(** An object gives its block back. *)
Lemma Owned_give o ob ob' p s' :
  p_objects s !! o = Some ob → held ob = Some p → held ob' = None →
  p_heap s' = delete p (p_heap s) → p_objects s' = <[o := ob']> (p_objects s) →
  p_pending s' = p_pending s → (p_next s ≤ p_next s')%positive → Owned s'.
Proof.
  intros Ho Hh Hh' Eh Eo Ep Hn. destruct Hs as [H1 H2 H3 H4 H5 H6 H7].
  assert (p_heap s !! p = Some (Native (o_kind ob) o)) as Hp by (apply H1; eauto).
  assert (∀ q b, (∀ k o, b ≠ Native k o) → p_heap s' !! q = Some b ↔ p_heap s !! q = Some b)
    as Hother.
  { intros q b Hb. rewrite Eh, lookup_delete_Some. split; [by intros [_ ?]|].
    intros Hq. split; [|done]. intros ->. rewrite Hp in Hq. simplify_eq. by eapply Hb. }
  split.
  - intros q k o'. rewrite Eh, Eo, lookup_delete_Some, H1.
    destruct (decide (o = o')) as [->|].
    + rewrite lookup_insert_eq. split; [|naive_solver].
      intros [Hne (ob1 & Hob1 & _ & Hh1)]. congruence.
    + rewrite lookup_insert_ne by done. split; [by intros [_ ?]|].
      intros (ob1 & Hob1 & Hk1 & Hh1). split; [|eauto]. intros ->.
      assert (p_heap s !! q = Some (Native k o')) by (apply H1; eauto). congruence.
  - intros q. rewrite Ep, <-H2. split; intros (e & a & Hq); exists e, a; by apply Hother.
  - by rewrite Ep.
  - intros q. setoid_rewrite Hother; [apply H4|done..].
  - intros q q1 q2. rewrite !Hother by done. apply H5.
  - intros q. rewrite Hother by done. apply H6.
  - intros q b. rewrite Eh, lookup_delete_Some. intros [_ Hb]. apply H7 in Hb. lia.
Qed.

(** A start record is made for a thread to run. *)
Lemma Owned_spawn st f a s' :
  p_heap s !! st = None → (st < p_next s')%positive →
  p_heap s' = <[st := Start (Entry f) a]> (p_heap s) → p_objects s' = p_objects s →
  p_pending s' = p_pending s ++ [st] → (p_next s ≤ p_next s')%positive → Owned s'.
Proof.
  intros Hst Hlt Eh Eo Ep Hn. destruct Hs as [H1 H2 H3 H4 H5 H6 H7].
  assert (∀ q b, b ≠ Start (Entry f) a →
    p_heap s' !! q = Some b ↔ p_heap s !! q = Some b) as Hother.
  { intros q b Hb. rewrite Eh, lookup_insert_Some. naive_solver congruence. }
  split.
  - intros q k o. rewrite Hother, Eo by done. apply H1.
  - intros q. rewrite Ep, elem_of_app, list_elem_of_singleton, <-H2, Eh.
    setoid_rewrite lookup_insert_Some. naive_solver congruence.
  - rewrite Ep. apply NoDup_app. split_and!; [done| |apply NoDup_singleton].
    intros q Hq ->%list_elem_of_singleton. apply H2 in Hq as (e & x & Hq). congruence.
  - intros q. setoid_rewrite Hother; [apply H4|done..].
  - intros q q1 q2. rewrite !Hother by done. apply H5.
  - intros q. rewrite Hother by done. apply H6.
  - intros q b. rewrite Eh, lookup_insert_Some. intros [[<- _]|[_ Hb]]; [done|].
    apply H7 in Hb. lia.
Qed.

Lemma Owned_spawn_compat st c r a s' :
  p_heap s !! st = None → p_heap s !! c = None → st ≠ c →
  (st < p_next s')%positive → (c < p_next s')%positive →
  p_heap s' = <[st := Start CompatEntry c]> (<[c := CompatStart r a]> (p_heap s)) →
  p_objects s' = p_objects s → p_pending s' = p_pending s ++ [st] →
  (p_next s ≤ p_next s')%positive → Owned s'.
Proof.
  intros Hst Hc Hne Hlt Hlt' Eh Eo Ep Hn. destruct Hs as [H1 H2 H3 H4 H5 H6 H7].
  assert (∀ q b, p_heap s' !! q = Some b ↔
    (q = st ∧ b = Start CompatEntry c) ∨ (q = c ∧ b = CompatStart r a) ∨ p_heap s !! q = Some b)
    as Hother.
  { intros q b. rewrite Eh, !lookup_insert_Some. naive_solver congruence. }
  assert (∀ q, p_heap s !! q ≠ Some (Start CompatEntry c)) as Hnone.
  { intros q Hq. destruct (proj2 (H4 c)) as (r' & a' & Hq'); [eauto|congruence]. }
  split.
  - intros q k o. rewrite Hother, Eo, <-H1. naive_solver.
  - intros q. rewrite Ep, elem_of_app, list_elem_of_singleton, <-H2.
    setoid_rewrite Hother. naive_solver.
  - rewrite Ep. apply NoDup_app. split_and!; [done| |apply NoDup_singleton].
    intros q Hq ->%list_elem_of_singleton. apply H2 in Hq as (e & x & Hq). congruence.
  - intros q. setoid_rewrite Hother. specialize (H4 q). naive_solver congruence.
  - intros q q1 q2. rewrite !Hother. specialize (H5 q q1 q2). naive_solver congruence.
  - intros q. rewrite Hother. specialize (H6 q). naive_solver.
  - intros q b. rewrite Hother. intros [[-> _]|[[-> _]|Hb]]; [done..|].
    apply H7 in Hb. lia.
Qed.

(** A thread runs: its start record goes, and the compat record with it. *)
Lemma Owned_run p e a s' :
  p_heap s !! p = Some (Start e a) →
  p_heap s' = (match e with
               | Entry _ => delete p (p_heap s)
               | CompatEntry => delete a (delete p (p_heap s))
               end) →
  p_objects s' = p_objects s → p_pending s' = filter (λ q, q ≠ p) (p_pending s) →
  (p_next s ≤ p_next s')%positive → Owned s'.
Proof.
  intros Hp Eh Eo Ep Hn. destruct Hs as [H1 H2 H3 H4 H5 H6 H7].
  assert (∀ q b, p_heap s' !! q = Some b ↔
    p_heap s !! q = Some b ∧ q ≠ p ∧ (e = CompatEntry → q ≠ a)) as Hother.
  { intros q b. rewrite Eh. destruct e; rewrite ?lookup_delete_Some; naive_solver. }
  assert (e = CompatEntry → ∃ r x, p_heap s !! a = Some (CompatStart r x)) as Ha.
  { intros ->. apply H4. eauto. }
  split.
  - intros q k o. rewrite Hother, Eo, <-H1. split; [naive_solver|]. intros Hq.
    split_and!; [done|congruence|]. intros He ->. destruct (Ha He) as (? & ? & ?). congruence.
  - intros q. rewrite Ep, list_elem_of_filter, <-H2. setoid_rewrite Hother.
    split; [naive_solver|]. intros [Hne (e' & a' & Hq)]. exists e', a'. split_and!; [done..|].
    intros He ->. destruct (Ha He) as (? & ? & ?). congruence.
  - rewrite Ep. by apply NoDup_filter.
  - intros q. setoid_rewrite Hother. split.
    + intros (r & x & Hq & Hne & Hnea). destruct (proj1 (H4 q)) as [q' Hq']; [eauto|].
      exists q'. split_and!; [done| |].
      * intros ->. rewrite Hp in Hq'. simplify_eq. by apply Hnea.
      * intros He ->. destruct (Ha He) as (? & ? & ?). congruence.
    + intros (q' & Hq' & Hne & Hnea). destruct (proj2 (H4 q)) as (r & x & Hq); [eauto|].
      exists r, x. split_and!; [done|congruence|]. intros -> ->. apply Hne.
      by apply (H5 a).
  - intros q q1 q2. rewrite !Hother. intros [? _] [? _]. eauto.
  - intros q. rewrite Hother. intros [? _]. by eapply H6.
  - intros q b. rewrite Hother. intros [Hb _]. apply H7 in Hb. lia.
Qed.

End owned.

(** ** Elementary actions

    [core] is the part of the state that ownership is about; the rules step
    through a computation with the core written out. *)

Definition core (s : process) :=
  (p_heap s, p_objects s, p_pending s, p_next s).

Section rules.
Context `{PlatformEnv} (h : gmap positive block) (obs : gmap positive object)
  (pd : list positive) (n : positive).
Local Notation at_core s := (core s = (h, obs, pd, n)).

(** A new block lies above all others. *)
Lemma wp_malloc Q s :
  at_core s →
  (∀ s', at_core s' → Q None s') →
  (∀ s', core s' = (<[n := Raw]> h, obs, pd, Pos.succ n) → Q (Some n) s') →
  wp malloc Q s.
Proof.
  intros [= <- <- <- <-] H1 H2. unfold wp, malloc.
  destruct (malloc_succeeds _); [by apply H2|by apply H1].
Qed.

────────────────

§ Task to carry out: Return word for word the line with "Definition core (s" and every line after it through the end of the records above.

§ Answer for this exercise:
Definition core (s : process) :=
  (p_heap s, p_objects s, p_pending s, p_next s).

Section rules.
Context `{PlatformEnv} (h : gmap positive block) (obs : gmap positive object)
  (pd : list positive) (n : positive).
Local Notation at_core s := (core s = (h, obs, pd, n)).

(** A new block lies above all others. *)
Lemma wp_malloc Q s :
  at_core s →
  (∀ s', at_core s' → Q None s') →
  (∀ s', core s' = (<[n := Raw]> h, obs, pd, Pos.succ n) → Q (Some n) s') →
  wp malloc Q s.
Proof.
  intros [= <- <- <- <-] H1 H2. unfold wp, malloc.
  destruct (malloc_succeeds _); [by apply H2|by apply H1].
Qed.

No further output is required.